Among the lines below, copy exactly those from the one with "blocks_tree_root_hash : Hash;" through the one with "rt_index_in_block : usize;", counting both ends.

BEGIN

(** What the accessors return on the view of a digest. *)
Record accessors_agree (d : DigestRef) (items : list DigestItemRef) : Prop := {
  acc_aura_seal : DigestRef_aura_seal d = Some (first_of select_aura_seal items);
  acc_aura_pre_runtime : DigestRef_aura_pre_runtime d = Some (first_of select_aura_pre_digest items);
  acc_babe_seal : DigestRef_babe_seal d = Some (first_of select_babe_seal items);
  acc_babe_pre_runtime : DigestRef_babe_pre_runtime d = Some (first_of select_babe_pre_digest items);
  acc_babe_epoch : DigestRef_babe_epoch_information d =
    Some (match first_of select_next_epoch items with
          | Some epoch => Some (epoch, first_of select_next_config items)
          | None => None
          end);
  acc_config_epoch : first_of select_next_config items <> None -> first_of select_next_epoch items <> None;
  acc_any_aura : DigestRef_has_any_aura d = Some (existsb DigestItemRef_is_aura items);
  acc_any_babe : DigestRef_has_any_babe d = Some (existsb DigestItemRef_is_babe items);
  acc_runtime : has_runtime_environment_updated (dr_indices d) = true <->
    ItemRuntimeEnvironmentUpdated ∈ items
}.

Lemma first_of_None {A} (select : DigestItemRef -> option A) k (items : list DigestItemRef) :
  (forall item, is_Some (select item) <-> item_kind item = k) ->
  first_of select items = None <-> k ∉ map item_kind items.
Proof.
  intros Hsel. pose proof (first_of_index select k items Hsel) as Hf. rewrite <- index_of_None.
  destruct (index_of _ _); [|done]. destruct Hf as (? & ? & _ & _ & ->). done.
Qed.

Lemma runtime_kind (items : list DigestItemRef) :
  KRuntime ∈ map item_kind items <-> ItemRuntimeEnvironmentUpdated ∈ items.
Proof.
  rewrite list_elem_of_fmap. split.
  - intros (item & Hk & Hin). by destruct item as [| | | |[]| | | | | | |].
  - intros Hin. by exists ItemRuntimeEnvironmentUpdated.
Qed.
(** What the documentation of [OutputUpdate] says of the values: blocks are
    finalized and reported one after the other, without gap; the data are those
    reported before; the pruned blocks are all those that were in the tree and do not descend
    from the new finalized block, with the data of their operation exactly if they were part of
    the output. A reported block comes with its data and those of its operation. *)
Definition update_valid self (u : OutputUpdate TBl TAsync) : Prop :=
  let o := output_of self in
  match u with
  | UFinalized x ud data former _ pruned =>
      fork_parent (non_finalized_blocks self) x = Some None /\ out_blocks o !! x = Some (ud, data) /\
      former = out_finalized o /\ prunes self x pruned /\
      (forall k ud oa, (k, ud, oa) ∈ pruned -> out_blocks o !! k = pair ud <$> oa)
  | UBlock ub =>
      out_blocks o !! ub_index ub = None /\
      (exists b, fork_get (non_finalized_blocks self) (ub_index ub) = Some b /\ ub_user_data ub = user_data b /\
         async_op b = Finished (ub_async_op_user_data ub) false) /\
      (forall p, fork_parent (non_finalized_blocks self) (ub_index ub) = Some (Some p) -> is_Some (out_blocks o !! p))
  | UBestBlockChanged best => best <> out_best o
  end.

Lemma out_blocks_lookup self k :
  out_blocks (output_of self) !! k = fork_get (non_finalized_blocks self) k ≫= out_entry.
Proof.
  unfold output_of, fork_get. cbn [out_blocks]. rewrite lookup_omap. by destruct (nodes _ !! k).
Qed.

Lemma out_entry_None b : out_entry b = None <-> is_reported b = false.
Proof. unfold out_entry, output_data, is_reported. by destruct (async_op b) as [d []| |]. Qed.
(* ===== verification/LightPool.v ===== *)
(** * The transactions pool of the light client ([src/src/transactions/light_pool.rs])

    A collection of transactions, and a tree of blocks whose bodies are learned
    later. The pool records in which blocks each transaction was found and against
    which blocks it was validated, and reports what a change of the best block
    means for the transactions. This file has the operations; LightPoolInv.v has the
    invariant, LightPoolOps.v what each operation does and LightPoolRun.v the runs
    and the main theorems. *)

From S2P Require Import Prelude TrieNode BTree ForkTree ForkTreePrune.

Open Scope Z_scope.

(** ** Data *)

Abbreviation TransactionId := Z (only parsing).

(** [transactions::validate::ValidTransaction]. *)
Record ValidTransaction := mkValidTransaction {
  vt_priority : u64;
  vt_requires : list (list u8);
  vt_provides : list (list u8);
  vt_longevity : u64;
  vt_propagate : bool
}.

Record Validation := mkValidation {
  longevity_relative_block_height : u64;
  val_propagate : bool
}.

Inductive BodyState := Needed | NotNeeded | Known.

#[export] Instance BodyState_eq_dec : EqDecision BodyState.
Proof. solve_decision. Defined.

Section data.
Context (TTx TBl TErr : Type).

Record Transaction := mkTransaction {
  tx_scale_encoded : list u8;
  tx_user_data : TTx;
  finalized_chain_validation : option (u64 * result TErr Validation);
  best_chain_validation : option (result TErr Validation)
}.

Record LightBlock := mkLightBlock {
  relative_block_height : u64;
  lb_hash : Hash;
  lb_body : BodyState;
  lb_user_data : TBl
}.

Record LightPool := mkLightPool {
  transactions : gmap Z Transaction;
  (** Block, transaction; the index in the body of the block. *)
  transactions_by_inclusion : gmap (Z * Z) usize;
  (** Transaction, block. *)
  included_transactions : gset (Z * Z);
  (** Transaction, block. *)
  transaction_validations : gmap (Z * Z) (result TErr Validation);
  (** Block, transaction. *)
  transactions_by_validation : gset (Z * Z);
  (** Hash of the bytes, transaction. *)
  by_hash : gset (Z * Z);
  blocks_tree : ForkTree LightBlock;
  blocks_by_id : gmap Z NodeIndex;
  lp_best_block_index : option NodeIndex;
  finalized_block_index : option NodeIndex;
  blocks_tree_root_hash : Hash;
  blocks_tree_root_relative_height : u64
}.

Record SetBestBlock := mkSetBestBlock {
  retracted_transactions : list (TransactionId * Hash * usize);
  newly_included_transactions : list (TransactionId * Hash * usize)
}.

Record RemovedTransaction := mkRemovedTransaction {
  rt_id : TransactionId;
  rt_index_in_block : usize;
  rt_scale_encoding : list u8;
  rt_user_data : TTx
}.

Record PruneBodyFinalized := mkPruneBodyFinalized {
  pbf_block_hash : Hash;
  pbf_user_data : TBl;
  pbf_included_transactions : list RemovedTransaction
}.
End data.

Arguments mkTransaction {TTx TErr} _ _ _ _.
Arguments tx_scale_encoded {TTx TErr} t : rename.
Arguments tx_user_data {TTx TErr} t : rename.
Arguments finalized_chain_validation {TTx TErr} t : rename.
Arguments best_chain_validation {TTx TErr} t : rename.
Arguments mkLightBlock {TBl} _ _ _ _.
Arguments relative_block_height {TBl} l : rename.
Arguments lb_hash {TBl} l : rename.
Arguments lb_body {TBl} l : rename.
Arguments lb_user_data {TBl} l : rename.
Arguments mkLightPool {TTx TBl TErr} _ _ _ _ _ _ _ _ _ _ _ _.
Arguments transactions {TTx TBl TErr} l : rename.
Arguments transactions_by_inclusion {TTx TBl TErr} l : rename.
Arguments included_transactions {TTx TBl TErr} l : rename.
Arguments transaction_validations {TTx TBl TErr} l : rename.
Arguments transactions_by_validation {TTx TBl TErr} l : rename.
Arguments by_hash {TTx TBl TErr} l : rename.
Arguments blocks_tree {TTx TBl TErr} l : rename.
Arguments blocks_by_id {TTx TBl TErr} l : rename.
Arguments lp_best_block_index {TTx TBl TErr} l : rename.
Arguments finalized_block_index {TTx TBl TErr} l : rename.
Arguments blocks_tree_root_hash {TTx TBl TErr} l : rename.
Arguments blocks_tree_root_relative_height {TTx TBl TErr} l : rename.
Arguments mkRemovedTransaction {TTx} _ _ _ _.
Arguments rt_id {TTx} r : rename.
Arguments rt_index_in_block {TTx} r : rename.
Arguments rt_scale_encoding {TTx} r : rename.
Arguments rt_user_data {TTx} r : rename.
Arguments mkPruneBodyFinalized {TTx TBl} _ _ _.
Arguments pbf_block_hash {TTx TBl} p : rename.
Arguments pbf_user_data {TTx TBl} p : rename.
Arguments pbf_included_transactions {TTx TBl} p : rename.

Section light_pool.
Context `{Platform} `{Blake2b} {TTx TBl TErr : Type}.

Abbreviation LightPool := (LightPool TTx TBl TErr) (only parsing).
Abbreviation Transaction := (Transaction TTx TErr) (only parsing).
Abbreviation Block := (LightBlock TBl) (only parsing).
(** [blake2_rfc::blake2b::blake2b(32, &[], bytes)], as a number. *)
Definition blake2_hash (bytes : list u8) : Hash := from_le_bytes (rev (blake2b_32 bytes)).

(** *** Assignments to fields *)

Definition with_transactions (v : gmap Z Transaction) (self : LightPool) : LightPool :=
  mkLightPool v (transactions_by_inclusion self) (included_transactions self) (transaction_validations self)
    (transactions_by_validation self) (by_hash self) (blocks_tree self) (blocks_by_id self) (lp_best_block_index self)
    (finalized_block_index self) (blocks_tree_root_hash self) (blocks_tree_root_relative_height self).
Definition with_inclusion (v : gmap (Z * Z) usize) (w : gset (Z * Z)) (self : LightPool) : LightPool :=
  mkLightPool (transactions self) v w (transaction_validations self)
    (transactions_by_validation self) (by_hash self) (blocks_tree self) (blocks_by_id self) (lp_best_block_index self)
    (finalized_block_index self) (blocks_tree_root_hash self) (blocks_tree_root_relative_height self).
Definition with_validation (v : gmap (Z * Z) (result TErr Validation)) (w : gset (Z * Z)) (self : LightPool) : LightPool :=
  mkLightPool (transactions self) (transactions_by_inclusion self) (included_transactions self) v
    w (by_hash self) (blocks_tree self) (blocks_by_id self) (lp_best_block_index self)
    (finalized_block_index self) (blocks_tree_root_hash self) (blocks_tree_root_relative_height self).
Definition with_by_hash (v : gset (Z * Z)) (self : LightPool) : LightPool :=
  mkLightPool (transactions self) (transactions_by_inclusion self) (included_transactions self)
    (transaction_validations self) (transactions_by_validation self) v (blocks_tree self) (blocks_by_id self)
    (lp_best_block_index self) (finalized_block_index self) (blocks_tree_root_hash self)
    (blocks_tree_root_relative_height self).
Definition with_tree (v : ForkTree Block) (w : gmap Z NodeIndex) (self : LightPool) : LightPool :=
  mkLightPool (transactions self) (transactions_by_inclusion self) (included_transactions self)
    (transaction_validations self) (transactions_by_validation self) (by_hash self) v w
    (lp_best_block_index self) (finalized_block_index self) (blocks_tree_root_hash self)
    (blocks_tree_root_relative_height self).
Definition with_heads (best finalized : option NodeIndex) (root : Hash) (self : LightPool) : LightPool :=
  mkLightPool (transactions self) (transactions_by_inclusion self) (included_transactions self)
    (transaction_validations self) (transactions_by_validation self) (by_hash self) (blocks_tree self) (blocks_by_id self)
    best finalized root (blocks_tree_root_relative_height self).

END

Exercise output >>
  blocks_tree_root_hash : Hash;
  blocks_tree_root_relative_height : u64
}.

Record SetBestBlock := mkSetBestBlock {
  retracted_transactions : list (TransactionId * Hash * usize);
  newly_included_transactions : list (TransactionId * Hash * usize)
}.

Record RemovedTransaction := mkRemovedTransaction {
  rt_id : TransactionId;
  rt_index_in_block : usize;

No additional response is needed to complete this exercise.